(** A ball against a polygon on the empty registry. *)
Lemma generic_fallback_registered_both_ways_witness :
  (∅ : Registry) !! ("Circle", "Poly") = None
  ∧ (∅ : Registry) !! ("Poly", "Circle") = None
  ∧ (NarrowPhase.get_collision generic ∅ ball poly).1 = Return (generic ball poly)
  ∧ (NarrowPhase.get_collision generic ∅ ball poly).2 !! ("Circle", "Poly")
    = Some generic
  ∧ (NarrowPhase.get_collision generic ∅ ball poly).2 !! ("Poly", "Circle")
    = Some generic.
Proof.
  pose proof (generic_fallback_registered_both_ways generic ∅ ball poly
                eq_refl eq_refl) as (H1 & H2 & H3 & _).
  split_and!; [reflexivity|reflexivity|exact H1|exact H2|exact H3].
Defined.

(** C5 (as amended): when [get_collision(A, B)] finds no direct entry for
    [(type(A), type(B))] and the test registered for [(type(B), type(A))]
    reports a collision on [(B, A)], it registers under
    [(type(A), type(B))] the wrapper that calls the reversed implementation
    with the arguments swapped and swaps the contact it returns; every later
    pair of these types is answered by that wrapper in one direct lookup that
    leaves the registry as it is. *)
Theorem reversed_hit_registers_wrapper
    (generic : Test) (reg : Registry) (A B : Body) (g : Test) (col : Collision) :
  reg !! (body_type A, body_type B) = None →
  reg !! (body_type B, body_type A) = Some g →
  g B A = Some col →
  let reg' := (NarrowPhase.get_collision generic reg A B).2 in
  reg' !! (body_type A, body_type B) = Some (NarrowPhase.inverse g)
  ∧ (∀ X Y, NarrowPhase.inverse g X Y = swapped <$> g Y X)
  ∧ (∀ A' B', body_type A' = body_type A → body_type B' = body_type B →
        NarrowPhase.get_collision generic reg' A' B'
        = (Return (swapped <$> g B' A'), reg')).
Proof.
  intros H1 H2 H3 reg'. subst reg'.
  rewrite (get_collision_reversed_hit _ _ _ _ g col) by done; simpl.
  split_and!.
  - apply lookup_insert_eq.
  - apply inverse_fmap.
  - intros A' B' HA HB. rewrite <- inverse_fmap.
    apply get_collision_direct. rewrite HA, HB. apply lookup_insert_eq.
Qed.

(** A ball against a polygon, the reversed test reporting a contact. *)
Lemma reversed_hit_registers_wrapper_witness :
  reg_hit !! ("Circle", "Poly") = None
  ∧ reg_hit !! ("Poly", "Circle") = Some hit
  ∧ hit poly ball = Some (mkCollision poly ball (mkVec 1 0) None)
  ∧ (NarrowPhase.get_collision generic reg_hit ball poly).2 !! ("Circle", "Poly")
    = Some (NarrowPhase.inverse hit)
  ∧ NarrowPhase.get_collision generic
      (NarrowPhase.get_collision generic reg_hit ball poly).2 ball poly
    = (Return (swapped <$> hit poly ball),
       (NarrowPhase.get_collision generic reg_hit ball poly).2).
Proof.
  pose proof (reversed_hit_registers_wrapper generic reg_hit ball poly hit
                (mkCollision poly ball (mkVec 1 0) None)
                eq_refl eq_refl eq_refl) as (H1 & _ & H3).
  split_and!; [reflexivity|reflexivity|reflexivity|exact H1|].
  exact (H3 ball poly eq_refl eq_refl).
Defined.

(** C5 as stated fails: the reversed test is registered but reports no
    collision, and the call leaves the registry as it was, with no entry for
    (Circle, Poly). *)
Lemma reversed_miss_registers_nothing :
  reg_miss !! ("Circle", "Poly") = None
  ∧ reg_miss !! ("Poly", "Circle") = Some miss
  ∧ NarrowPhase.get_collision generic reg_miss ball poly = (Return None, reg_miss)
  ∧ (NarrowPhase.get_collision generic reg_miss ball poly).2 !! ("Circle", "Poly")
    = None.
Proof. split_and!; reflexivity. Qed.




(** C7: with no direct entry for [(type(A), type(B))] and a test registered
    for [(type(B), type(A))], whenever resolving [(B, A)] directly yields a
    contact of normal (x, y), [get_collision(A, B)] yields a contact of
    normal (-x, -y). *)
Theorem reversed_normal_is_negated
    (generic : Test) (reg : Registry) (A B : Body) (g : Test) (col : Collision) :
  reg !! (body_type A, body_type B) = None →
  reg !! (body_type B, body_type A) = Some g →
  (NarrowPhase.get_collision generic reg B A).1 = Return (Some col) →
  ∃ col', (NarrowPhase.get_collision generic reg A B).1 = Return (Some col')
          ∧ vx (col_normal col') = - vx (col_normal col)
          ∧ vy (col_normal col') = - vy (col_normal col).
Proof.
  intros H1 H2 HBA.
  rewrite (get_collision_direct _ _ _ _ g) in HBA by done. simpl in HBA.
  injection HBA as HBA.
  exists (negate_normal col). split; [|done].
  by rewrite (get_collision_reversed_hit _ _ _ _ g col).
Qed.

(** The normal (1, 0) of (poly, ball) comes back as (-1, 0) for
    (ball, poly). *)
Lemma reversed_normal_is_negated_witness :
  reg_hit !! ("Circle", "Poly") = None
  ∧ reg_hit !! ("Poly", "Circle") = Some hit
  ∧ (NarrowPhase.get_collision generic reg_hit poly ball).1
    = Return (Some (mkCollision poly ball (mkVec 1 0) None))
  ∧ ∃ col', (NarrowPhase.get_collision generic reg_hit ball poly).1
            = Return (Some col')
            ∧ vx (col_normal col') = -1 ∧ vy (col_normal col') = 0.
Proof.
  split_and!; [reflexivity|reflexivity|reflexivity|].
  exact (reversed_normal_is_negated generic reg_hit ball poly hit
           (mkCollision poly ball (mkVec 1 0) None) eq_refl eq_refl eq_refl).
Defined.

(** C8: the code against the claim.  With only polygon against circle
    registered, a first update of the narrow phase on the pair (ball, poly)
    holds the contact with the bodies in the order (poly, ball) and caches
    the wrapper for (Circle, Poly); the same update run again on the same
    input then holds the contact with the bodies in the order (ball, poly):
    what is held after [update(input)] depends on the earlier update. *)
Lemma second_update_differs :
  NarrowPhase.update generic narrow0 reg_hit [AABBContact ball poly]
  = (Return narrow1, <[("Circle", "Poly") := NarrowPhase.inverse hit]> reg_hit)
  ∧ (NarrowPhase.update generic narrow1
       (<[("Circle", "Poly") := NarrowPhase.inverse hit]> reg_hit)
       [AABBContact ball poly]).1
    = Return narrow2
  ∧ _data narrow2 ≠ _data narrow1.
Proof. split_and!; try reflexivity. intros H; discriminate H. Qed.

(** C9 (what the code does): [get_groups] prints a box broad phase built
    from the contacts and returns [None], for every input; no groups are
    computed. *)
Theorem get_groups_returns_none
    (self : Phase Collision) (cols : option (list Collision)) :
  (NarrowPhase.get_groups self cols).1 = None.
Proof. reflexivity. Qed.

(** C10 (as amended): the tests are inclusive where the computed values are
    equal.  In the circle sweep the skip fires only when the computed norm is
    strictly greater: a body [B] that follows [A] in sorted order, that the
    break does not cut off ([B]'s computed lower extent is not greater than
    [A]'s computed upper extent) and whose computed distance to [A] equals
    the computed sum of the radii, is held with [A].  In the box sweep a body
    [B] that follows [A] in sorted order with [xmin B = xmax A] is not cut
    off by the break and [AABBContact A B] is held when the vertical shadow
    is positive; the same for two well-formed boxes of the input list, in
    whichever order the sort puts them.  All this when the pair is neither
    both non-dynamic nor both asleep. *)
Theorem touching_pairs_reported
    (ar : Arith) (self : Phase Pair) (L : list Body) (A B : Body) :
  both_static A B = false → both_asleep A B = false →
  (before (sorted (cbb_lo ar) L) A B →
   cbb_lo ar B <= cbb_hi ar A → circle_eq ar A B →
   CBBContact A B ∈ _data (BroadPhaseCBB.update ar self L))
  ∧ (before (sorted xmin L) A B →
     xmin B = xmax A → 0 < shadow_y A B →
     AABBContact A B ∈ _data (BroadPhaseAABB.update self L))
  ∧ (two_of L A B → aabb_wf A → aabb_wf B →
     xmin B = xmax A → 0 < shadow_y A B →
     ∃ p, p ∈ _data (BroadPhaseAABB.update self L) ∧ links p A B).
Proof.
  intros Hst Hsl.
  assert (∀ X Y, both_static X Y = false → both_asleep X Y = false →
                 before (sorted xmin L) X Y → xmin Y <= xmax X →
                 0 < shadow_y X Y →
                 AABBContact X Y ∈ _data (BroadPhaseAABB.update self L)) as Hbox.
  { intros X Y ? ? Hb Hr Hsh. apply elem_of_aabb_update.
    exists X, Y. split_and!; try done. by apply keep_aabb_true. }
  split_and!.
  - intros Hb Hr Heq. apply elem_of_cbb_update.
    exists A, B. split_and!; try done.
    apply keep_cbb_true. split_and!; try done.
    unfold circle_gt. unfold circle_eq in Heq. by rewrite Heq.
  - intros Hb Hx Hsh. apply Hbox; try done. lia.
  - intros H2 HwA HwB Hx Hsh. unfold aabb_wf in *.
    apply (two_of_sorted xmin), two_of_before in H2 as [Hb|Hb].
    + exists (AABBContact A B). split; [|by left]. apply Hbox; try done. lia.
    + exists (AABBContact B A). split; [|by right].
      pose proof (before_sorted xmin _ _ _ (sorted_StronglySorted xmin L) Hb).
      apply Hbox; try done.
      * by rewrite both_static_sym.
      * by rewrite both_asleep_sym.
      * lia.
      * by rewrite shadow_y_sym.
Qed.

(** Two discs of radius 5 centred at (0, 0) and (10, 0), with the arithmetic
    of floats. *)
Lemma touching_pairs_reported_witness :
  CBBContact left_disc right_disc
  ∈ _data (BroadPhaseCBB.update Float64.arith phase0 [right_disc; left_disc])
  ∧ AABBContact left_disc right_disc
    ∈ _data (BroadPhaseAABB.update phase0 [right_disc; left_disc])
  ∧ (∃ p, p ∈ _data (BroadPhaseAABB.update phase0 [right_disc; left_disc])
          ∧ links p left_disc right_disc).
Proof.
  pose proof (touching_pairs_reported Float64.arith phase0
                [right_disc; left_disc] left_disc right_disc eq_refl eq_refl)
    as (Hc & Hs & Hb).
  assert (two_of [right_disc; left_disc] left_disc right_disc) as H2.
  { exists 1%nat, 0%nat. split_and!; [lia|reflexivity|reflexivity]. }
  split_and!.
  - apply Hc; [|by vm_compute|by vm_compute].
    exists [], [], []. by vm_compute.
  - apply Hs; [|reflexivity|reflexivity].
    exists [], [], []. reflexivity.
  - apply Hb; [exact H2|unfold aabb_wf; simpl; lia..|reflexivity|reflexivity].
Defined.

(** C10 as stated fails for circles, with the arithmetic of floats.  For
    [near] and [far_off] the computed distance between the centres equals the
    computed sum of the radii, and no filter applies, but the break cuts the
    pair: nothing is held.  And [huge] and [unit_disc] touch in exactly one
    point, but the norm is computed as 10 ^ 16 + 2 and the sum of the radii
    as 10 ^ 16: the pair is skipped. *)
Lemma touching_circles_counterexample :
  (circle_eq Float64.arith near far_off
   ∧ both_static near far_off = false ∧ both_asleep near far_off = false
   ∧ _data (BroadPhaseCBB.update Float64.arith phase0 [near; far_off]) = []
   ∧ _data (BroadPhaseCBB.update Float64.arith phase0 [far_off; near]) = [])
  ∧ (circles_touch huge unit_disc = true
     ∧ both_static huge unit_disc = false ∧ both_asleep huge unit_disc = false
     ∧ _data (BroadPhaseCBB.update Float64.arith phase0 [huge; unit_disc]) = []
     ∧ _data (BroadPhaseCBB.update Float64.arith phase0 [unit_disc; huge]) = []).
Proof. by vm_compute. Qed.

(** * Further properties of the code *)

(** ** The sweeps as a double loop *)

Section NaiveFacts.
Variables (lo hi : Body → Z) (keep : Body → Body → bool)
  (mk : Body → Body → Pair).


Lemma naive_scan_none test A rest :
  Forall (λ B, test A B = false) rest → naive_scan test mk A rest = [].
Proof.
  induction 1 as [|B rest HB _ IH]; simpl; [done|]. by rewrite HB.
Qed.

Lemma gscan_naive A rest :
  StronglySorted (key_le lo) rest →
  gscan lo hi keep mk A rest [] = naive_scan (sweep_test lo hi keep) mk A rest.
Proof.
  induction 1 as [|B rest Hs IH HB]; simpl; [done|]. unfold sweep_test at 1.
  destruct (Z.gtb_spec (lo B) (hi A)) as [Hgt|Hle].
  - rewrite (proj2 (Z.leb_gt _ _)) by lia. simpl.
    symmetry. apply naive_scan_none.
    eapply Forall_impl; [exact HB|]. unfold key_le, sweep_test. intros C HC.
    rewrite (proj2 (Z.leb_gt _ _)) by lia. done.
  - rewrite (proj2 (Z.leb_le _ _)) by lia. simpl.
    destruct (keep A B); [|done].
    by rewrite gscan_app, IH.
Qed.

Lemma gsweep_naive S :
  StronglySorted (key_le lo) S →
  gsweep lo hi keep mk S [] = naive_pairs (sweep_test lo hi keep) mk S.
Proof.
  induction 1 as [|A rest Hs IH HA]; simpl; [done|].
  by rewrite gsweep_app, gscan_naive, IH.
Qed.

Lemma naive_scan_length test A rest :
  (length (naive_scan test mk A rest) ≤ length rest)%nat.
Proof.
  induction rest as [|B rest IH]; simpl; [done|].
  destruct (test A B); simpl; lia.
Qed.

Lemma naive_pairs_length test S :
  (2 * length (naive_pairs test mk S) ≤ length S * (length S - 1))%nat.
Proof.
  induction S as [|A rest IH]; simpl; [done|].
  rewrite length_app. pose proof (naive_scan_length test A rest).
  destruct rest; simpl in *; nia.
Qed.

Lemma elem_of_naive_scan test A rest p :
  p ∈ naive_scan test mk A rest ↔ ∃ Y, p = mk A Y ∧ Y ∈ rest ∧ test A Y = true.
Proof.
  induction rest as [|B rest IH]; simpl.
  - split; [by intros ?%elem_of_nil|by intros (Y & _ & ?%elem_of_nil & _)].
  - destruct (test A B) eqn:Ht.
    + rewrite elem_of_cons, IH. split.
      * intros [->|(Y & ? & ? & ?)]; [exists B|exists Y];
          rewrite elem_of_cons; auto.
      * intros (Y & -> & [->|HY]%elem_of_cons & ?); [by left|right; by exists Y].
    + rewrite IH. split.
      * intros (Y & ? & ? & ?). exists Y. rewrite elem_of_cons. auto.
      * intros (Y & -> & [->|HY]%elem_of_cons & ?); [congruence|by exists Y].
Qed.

★ ★ ★ ★ ★ ★ ★

◆ Exercise brief
Look above for the line containing "(before (sorted (cbb_lo ar) L) A B →" and the line containing "by rewrite both_static_sym.". Transcribe both, with the lines between them, exactly.

◆ Reply
  (before (sorted (cbb_lo ar) L) A B →
   cbb_lo ar B <= cbb_hi ar A → circle_eq ar A B →
   CBBContact A B ∈ _data (BroadPhaseCBB.update ar self L))
  ∧ (before (sorted xmin L) A B →
     xmin B = xmax A → 0 < shadow_y A B →
     AABBContact A B ∈ _data (BroadPhaseAABB.update self L))
  ∧ (two_of L A B → aabb_wf A → aabb_wf B →
     xmin B = xmax A → 0 < shadow_y A B →
     ∃ p, p ∈ _data (BroadPhaseAABB.update self L) ∧ links p A B).
Proof.
  intros Hst Hsl.
  assert (∀ X Y, both_static X Y = false → both_asleep X Y = false →
                 before (sorted xmin L) X Y → xmin Y <= xmax X →
                 0 < shadow_y X Y →
                 AABBContact X Y ∈ _data (BroadPhaseAABB.update self L)) as Hbox.
  { intros X Y ? ? Hb Hr Hsh. apply elem_of_aabb_update.
    exists X, Y. split_and!; try done. by apply keep_aabb_true. }
  split_and!.
  - intros Hb Hr Heq. apply elem_of_cbb_update.
    exists A, B. split_and!; try done.
    apply keep_cbb_true. split_and!; try done.
    unfold circle_gt. unfold circle_eq in Heq. by rewrite Heq.
  - intros Hb Hx Hsh. apply Hbox; try done. lia.
  - intros H2 HwA HwB Hx Hsh. unfold aabb_wf in *.
    apply (two_of_sorted xmin), two_of_before in H2 as [Hb|Hb].
    + exists (AABBContact A B). split; [|by left]. apply Hbox; try done. lia.
    + exists (AABBContact B A). split; [|by right].
      pose proof (before_sorted xmin _ _ _ (sorted_StronglySorted xmin L) Hb).
      apply Hbox; try done.
      * by rewrite both_static_sym.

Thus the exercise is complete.